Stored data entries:
=== Section Start ===
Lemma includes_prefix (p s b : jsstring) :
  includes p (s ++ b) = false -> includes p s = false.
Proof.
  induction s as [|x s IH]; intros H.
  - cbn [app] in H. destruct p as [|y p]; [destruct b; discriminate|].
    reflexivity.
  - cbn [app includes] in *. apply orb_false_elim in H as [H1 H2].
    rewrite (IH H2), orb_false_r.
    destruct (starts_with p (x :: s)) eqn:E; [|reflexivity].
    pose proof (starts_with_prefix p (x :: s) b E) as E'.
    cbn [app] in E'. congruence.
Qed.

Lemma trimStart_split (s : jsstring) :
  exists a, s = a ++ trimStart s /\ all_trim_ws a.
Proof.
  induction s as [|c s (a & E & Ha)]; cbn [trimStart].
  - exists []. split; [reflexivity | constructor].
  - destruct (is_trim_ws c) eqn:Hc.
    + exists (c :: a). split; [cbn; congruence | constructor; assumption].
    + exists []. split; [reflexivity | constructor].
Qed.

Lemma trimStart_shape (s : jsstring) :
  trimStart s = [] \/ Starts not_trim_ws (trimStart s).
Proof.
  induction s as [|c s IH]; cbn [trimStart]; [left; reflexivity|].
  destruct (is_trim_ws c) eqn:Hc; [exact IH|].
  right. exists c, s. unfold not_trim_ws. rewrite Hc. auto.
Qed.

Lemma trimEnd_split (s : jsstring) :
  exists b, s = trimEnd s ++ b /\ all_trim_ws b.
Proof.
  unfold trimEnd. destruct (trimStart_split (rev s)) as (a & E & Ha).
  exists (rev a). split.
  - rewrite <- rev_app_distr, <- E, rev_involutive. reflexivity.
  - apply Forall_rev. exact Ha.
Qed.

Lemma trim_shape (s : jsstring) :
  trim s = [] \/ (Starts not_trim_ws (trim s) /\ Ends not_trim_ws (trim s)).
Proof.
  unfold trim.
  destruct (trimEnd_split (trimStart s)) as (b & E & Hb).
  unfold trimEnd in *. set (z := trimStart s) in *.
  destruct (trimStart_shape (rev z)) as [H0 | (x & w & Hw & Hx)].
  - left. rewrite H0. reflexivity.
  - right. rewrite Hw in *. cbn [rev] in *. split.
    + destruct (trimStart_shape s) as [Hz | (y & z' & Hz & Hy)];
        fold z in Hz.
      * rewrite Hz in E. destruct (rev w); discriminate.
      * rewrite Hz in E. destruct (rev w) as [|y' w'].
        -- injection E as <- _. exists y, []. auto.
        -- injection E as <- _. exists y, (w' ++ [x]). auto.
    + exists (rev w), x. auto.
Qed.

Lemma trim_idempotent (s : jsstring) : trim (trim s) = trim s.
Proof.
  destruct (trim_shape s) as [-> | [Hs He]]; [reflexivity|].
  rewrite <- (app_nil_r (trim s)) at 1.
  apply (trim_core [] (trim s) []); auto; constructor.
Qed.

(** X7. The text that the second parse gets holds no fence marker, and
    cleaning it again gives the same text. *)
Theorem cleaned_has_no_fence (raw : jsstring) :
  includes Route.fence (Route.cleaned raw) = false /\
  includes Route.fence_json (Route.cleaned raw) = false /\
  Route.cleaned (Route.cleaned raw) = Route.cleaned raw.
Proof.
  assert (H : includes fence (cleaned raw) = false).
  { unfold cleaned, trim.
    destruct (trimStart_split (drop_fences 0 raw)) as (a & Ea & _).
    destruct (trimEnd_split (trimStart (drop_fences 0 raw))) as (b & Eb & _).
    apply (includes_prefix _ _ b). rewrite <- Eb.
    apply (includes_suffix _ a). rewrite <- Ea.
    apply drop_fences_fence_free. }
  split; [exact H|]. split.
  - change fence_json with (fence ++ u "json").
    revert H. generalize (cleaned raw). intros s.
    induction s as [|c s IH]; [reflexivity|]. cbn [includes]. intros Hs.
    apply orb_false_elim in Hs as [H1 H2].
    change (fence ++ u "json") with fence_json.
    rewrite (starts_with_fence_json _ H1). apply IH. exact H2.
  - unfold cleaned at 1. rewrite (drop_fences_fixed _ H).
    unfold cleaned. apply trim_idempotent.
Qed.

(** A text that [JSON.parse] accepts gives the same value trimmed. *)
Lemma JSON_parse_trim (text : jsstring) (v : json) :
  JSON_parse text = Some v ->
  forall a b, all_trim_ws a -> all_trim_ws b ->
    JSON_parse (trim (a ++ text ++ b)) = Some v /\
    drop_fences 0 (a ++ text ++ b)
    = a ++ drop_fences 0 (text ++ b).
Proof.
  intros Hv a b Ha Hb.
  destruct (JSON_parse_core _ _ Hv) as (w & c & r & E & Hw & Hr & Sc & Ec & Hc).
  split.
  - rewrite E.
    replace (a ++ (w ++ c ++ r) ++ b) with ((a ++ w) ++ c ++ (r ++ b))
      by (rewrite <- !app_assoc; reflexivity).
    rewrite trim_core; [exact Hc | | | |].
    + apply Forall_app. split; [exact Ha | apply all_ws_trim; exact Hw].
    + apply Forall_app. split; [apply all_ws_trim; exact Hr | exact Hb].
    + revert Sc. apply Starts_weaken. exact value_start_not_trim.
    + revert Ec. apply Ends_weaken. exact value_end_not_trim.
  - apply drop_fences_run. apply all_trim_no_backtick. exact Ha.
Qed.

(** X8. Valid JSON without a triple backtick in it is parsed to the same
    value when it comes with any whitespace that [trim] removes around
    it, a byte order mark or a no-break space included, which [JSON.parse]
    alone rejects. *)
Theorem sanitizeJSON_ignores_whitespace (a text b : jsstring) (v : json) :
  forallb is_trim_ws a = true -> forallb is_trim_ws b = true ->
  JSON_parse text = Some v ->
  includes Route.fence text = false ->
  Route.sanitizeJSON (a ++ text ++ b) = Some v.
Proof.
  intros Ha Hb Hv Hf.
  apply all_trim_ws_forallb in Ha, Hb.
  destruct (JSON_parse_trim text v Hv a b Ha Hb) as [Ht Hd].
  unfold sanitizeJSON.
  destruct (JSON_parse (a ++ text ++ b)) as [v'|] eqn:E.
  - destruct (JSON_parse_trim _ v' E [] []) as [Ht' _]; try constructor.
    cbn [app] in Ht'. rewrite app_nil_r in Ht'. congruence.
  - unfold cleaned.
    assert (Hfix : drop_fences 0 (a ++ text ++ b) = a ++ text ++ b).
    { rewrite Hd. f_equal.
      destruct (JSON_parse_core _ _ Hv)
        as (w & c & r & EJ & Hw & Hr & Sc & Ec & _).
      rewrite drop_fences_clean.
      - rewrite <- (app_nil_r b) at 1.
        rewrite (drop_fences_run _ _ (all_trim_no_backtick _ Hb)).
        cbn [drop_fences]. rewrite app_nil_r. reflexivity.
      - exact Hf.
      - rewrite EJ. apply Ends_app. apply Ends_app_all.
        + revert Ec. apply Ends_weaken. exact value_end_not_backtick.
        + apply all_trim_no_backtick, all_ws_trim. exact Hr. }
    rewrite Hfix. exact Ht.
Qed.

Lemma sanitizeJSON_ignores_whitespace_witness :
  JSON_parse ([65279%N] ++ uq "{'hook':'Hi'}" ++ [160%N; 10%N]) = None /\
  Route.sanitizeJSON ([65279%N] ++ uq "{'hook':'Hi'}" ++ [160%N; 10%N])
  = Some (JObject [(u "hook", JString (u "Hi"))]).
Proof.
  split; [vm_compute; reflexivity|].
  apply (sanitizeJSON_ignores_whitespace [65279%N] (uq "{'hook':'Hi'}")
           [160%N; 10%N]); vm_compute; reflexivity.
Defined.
=== Section End ===
# What to produce:
Your task is to copy every line in the entries that holds the string "Route".

# Written solution:
  includes Route.fence (Route.cleaned raw) = false /\
  includes Route.fence_json (Route.cleaned raw) = false /\
  Route.cleaned (Route.cleaned raw) = Route.cleaned raw.
  includes Route.fence text = false ->
  Route.sanitizeJSON (a ++ text ++ b) = Some v.
  Route.sanitizeJSON ([65279%N] ++ uq "{'hook':'Hi'}" ++ [160%N; 10%N])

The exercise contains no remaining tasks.